Hi Sean, Frank, Lorenzo,

On Tue, Apr 21, 2026 at 10:08:48AM -0700, Frank van der Linden wrote:
> On Tue, Apr 21, 2026 at 9:31 AM Sean Christopherson <[email protected]> wrote:
> > Making guest_memfd responsible for zapping and restoring the direct map on 
> > a per-
> > folio basis feels wrong given the addition of AS_NO_DIRECT_MAP.  I 
> > especially don't
> > like that the "rules" for when an AS_NO_DIRECT_MAP folio has a direct map 
> > will vary
> > based on the owner, and even within an owner (e.g. guest_memfd) will be ad 
> > hoc.
> >
> > E.g. as per the series to add guest_memfd write() support[*]:
> >
> >   When direct map removal is implemented [2]
> >    - write() will not be allowed to access pages that have already
> >      been removed from direct map
> >    - on completion, write() will remove the populated pages from
> >      direct map
> >
> > That's pretty gross ABI, because with KVM_GMEM_FOLIO_NO_DIRECT_MAP, 
> > userspace can
> > write() exactly once.  To re-write memory, I assume userspace would need to 
> > do a
> > PUNCH_HOLE or truncate.
> >
> > What's preventing us from handling this automagically in e.g. 
> > filemap_add_folio()
> > and filemap_remove_folio()?  Then the usage rules are pretty 
> > straightforward: the
> > kernel must *always* assume the direct map is invalid for folios from
> > AS_NO_DIRECT_MAP mappings.
> >
> > Then if KVM needs to utilize a kernel mapping, e.g. in kvm_gmem_populate(), 
> > KVM
> > could use dedicated variants of kmap_local_xxx() to deal with a local 
> > mapping for
> > a folio/page without a direct map.  Or, KVM could simply disallow the 
> > specific
> > sequence that would require KVM to do the memcpy (I'm pretty sure we can do 
> > that
> > with in-place shared=>private conversion support).
> >
> > I realize that could throw a big wrench into write() performance, but IMO, 
> > before
> > merging either series, we need a complete story for exactly how this will 
> > all fit
> > together, in a maintainable fashion and with sane ABI.
>
> I agree with this - this approach would also allow for memory that was
> never in the direct map to begin with, or has been taken out already
> (for which I happen to have a use case :-)). guest_memfd and other
> code can then assume that AS_NO_DIRECT_MAP means they have to take
> explicit action to map it if needed. It's a clean, simple ABI.
>
> With the current set of patches, it seems like this couldn't be done
> in a clean manner.

Agreed with both of you.  I'll adopt the filemap-level approach:

- Move the zap/restore hooks from guest_memfd into filemap_add_folio()
  / filemap_remove_folio().
- Tighten AS_NO_DIRECT_MAP semantics so that, for folios in such a
  mapping, the direct map is invalid for the entire time the folio
  resides in the page cache.
- Drop the per-folio KVM_GMEM_FOLIO_NO_DIRECT_MAP bookkeeping in
  folio->private, since the existence of the folio in the mapping is
  itself the state.

On each guest memory population path,

- memcpy-based population from userspace goes through the userspace
  mapping of guest_memfd, not through the kernel direct map, so the
  filemap-level invariant doesn't affect it.  But this is slow, which
  is what motivated the write() syscall support.

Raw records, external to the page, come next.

(** * OpenDrop game engine: a shallow embedding of the board engine, the
    dispense controller and the Tetris piece state machine.

    Sources embedded: [gameUtils.ts] (Vec, distance, Reservoir,
    dispenseSequence, reverseNibble), [Game.ts] (class Game) and
    [Tetris/Tetromino.ts], [Tetris/Tetris.ts].

    Numbers.  The engine only ever computes with integers, so a JavaScript
    number is a [Z]; this is exact for the integers a double holds together
    with their neighbours (below 2^53), and the statements that depend on it
    say which cells they are about.  The bit operators [&], [|], [<<], [>>] act on the 32-bit
    signed reading of their operands; that reading is written out in
    [toInt32].  A store into a [Uint8Array] keeps the value modulo 256. *)

From Stdlib Require Import ZArith List Bool Lia.
From Equations Require Import Equations.
Import ListNotations.
Local Open Scope Z_scope.

(** ** JavaScript integer operators *)

Definition toInt32 (z : Z) : Z := (z + 2 ^ 31) mod 2 ^ 32 - 2 ^ 31.

Definition js_and (a b : Z) : Z := Z.land (toInt32 a) (toInt32 b).
Definition js_or (a b : Z) : Z := Z.lor (toInt32 a) (toInt32 b).
Definition js_shl (a n : Z) : Z := toInt32 (Z.shiftl (toInt32 a) (n mod 32)).
Definition js_shr (a n : Z) : Z := Z.shiftr (toInt32 a) (n mod 32).

(** [packet[i] = v] on a [Uint8Array]. *)
Definition toUint8 (v : Z) : Z := v mod 256.

(** ** gameUtils.ts *)

Record Vec : Type := mkVec { vx : Z; vy : Z }.

Definition vecAdd (a b : Vec) : Vec := mkVec (vx a + vx b) (vy a + vy b).
Definition vecSub (a b : Vec) : Vec := mkVec (vx a - vx b) (vy a - vy b).

Definition vec_eqb (a b : Vec) : bool := (vx a =? vx b) && (vy a =? vy b).

Inductive Reservoir : Type := TL | BL | TR | BR.

Definition Reservoir_eqb (a b : Reservoir) : bool :=
  match a, b with
  | TL, TL | BL, BL | TR, TR | BR, BR => true
  | _, _ => false
  end.

Definition dispenseSequence : list Z :=
  [ 8 (* 0b1000 *); 12 (* 0b1100 *); 7 (* 0b0111 *); 1 (* 0b0001 *);
    12 (* 0b1100 *); 10 (* 0b1010 *); 10 (* 0b1010 *) ].

Definition reverseNibble (nibble : Z) : Z :=
  js_or (js_or (js_or (js_shl (js_and nibble 1) 3)
                      (js_shl (js_and nibble 2) 1))
               (js_shr (js_and nibble 4) 1))
        (js_shr (js_and nibble 8) 3).

Definition dispenseDropFrame : nat := 3.

(** [distance] is [Math.sqrt] of a sum of two integer squares.  The value is
    kept symbolically as the square root of its radicand; [Infinity] is the
    initial [closestDistance] of [fillTick].  The square root is strictly
    increasing, so [<] on two such values is [<] on the radicands.

    This is what the code computes as long as the doubles are exact enough:
    the squares and their sum must be integers a double holds (below 2^53),
    and two different radicands must have different rounded square roots,
    which holds while the radicands stay below about 2^51.  For cells with
    coordinates of magnitude up to 2^20 ([smallCell] below) the radicands are
    below 2^43 and two square roots differ by more than 2^-23, against a
    rounding error below 2^-32.  Past that range [Math.sqrt] can return the
    same double for two radicands, and [Dist_ltb] no longer is the code's
    comparison: the statements about [distance] are made for small cells. *)
Inductive Dist : Type :=
| Sqrt (radicand : Z)
| Infinity.

Definition Dist_ltb (a b : Dist) : bool :=
  match a, b with
  | Sqrt r, Sqrt s => r <? s
  | Sqrt _, Infinity => true
  | Infinity, _ => false
  end.

Definition distance (a b : Vec) : Dist :=
  Sqrt ((vx a - vx b) ^ 2 + (vy a - vy b) ^ 2).

(** ** JavaScript arrays of booleans

    A matrix is an array of rows.  Reading a row that does not exist gives
    [undefined], and indexing [undefined] throws: [None].  Reading a cell
    that does not exist in an existing row gives [undefined], which every
    reader treats as false.  Writing past the end of an existing row extends
    the row (the holes read as false); writing at a negative index creates a
    property that is not an element and is left out of the model. *)

Definition Row : Type := list bool.
Definition Matrix : Type := list Row.

Definition getRow (m : Matrix) (r : Z) : option Row :=
  if r <? 0 then None else nth_error m (Z.to_nat r).

Definition rowGet (row : Row) (c : Z) : bool :=
  if c <? 0 then false else nth (Z.to_nat c) row false.

Definition getCell (m : Matrix) (r c : Z) : option bool :=
  match getRow m r with
  | Some row => Some (rowGet row c)
  | None => None
  end.

Fixpoint setNth {A : Type} (d : A) (n : nat) (v : A) (l : list A) : list A :=
  match n, l with
  | O, [] => [v]
  | O, _ :: t => v :: t
  | S k, [] => d :: setNth d k v []
  | S k, h :: t => h :: setNth d k v t
  end.

Definition rowSet (row : Row) (c : Z) (v : bool) : Row :=
  if c <? 0 then row else setNth false (Z.to_nat c) v row.

Fixpoint replaceNth {A : Type} (n : nat) (v : A) (l : list A) : list A :=
  match n, l with
  | _, [] => []
  | O, _ :: t => v :: t
  | S k, h :: t => h :: replaceNth k v t
  end.

(** [m[r][c] = v] *)
Definition setCell (m : Matrix) (r c : Z) (v : bool) : option Matrix :=
  match getRow m r with
  | Some row => Some (replaceNth (Z.to_nat r) (rowSet row c v) m)
  | None => None
  end.

Definition newMatrix (rows cols : Z) : Matrix :=
  repeat (repeat false (Z.to_nat cols)) (Z.to_nat rows).

(** ** Game.ts: the board engine *)

Definition size : Vec := mkVec 16 8.
Definition gameSize : Vec := mkVec (vx size - 2) (vy size).

Record Game : Type := mkGame {
  electrodes : Matrix;
  needFilling : list Vec;
  currentlyMoving : option Vec;
  availableReservoirs : list Reservoir;
  specialElectrodesLeft : Z;
  specialElectrodesRight : Z;
  lastFrame : Z;
  movementDelay : Z;
  cleanupDelay : Z
}.

Definition newGame : Game :=
  mkGame (newMatrix (vy gameSize) (vx gameSize)) [] None [TL; BL; TR; BR]
         0 0 0 400 75.

Definition set_electrodes (m : Matrix) (g : Game) : Game :=
  mkGame m (needFilling g) (currentlyMoving g) (availableReservoirs g)
         (specialElectrodesLeft g) (specialElectrodesRight g)
         (lastFrame g) (movementDelay g) (cleanupDelay g).

Definition set_needFilling (q : list Vec) (g : Game) : Game :=
  mkGame (electrodes g) q (currentlyMoving g) (availableReservoirs g)
         (specialElectrodesLeft g) (specialElectrodesRight g)
         (lastFrame g) (movementDelay g) (cleanupDelay g).

Definition set_currentlyMoving (c : option Vec) (g : Game) : Game :=
  mkGame (electrodes g) (needFilling g) c (availableReservoirs g)
         (specialElectrodesLeft g) (specialElectrodesRight g)
         (lastFrame g) (movementDelay g) (cleanupDelay g).

Definition set_availableReservoirs (a : list Reservoir) (g : Game) : Game :=
  mkGame (electrodes g) (needFilling g) (currentlyMoving g) a
         (specialElectrodesLeft g) (specialElectrodesRight g)
         (lastFrame g) (movementDelay g) (cleanupDelay g).

Definition set_specialElectrodesLeft (b : Z) (g : Game) : Game :=
  mkGame (electrodes g) (needFilling g) (currentlyMoving g)
         (availableReservoirs g) b (specialElectrodesRight g)
         (lastFrame g) (movementDelay g) (cleanupDelay g).

Definition set_specialElectrodesRight (b : Z) (g : Game) : Game :=
  mkGame (electrodes g) (needFilling g) (currentlyMoving g)
         (availableReservoirs g) (specialElectrodesLeft g) b
         (lastFrame g) (movementDelay g) (cleanupDelay g).

Definition getDispenseLocation (reservoir : Reservoir) : Vec :=
  match reservoir with
  | TL => mkVec 0 1
  | BL => mkVec 0 (vy gameSize - 2)
  | TR => mkVec (vx gameSize - 2) 1
  | BR => mkVec (vx gameSize - 2) (vy gameSize - 2)
  end.

Definition updateReservoirState (reservoirId : Reservoir) (nibble : Z)
    (g : Game) : Game :=
  match reservoirId with
  | TL => set_specialElectrodesLeft
            (js_or (js_and (specialElectrodesLeft g) 240) (js_and nibble 15)) g
  | BL => set_specialElectrodesLeft
            (js_or (js_and (specialElectrodesLeft g) 15) (js_shl nibble 4)) g
  | TR => set_specialElectrodesRight
            (js_or (js_and (specialElectrodesRight g) 240) (js_and nibble 15)) g
  | BR => set_specialElectrodesRight
            (js_or (js_and (specialElectrodesRight g) 15) (js_shl nibble 4)) g
  end.

(** ** Loops and effects

    A [for] loop over [0 .. n-1] is a fold over [range n]; a loop body that
    may throw is folded with [foldM]. *)

Definition range (n : Z) : list Z := map Z.of_nat (seq 0 (Z.to_nat n)).

Fixpoint foldM {A S : Type} (f : S -> A -> option S) (l : list A) (s : S)
    : option S :=
  match l with
  | [] => Some s
  | a :: t => match f s a with
              | Some s' => foldM f t s'
              | None => None
              end
  end.

(** What the engine hands to the outside while it runs: a frame built by
    [transmit] (the sink registered in [onTransmit] receives exactly these),
    and a timed wait. *)
Inductive Event : Type :=
| Transmit (packet : list Z)
| Delay (ms : Z).

(** A method of [Game]: reads and mutates the object, may throw, and leaves a
    trace of events. *)
Definition Eff (A : Type) : Type := Game -> option (A * Game * list Event).

Definition ret {A : Type} (a : A) : Eff A := fun g => Some (a, g, []).

Definition bind {A B : Type} (m : Eff A) (k : A -> Eff B) : Eff B :=
  fun g =>
    match m g with
    | None => None
    | Some (a, g1, ev1) =>
        match k a g1 with
        | None => None
        | Some (b, g2, ev2) => Some (b, g2, ev1 ++ ev2)
        end
    end.

Declare Scope eff_scope.
Delimit Scope eff_scope with eff.
Notation "x <- m ;; k" := (bind m (fun x => k))
  (at level 61, m at next level, right associativity) : eff_scope.
Notation "m ;;; k" := (bind m (fun _ => k))
  (at level 61, right associativity) : eff_scope.

Definition getState : Eff Game := fun g => Some (g, g, []).
Definition modify (f : Game -> Game) : Eff unit := fun g => Some (tt, f g, []).
Definition emit (e : Event) : Eff unit := fun g => Some (tt, g, [e]).

Fixpoint forEach {A : Type} (body : A -> Eff unit) (l : list A) : Eff unit :=
  match l with
  | [] => ret tt
  | a :: t => bind (body a) (fun _ => forEach body t)
  end.

Fixpoint indexed_from {A : Type} (i : nat) (l : list A) : list (nat * A) :=
  match l with
  | [] => []
  | a :: t => (i, a) :: indexed_from (S i) t
  end.

(** [this.electrodes[r][c] = v] *)
Definition writeElectrode (r c : Z) (v : bool) : Eff unit :=
  fun g =>
    match setCell (electrodes g) r c v with
    | Some m => Some (tt, set_electrodes m g, [])
    | None => None
    end.

(** *** transmit *)

(** [packet[i] = v]: a typed array does not grow, and has no element at a
    negative index. *)
Definition storeU8 (packet : list Z) (i : Z) (v : Z) : list Z :=
  if i <? 0 then packet else replaceNth (Z.to_nat i) (toUint8 v) packet.

Definition columnByte (m : Matrix) (x : Z) : option Z :=
  foldM (fun colByte y =>
           match getCell m y x with
           | None => None
           | Some true => Some (js_or colByte (js_shl 1 y))
           | Some false => Some colByte
           end)
        (range (vy gameSize)) 0.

- write(): meant to speed up the userspace-memcpy case above by doing
  the copy in the kernel.  I believe Brendan's __GFP_UNMAPPED/mermap
  work [1] would give us a low-overhead way to get temporary kernel
  access to an AS_NO_DIRECT_MAP.  Landing mermap may take a while, but
  this series does not introduce the write() path, so mermap is not a
  blocker for now.

- kvm_gmem_populate(): this is a TDX/SNP-only path, and NO_DIRECT_MAP
  is not available on those VM types —
  kvm_arch_gmem_supports_no_direct_map() returns false for
  KVM_X86_TDX_VM and KVM_X86_SNP_VM, which are its only callers
  today.  So it doesn't interact with the filemap invariant IIUC.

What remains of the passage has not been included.